===== PROVIDED MATERIAL =====

Lemma inv_step_connect s o e op c d :
  setup_inv s o → is_u16 e → connecting e op → notifiers (node s) !! e = None → op (side_conn s) = (c, Ok d) →
  setup_inv (add_driver e d (on_node (add_notifier e (rn_rx (driver_notifier d))) (after c s))) o.
Proof.
  intros [Hp Hcl0 Hs Ho Hr Hr'] He (mk & Hmk & ->)%connecting_connects Hn (k & rx & r & ch & H1 & Hreg & -> & ->)%connect_endpoint_inv.
  cbn in H1, Hreg. unfold driver_notifier. rewrite Hmk. split; [|done|..|done|done|].
  - eapply peers_left; [done|]. by eapply side_notifier in H1.
  - eapply (side_inv_driver s e r ch); [done|done|done|by rewrite Hmk|cbn; by rewrite lookup_insert_eq| |done|].
    + cbn. intros e' Hne. by rewrite lookup_insert_ne.
    + cbn. intros e' call Hc. split; [|done]. intros <-. destruct (si_call s Hs e call Hc) as (_ & _ & _ & _ & rx' & _ & Hn'). congruence.
  - eapply routed_mono, Hr'. cbn. destruct (router_ok_register _ _ _ _ (si_router s Hs) Hreg) as (_ & Hf & ->). by apply insert_subseteq.
Qed.

Lemma inv_step_ready s o e d c :
  setup_inv s o → drivers s !! e = Some d → e ∉ readied (node s) → ready_boxed d (side_conn s) = (c, Ok tt) →
  setup_inv (on_node (add_readied e) (after c s)) o.
Proof.
  intros [Hp Hcl0 Hs Ho Hr Hr'] Hd Hne Hready. destruct (si_driver s Hs e d Hd) as (He & Hc & rx & Hrn & Hn).
  unfold ready_boxed, on_control in Hready. rewrite Hrn in Hready. cbn [side_conn conn_control] in Hready.
  destruct (ready _ (ctl (node s))) as [k [[]| |]] eqn:Hk; cbn in Hready; [|done..]. injection Hready as <-.
  split; [|done|..|done|done|done].
  - eapply peers_left; [done|]. by eapply side_ready in Hk.
  - apply (side_inv_node s (add_readied e (set_ctl k (node s)))); [done|done|]. cbn. intros e' [->%elem_of_singleton|Hin]%elem_of_union; [eauto|by apply (si_readied s Hs)].
Qed.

=====

TASK. Where the listing above has a line with "by rewrite lookup_insert_ne.", start there, and output every line exactly through the line with "setup_inv s o → drivers", which is also included.

ANSWER.
    + cbn. intros e' Hne. by rewrite lookup_insert_ne.
    + cbn. intros e' call Hc. split; [|done]. intros <-. destruct (si_call s Hs e call Hc) as (_ & _ & _ & _ & rx' & _ & Hn'). congruence.
  - eapply routed_mono, Hr'. cbn. destruct (router_ok_register _ _ _ _ (si_router s Hs) Hreg) as (_ & Hf & ->). by apply insert_subseteq.
Qed.

Lemma inv_step_ready s o e d c :
  setup_inv s o → drivers s !! e = Some d → e ∉ readied (node s) → ready_boxed d (side_conn s) = (c, Ok tt) →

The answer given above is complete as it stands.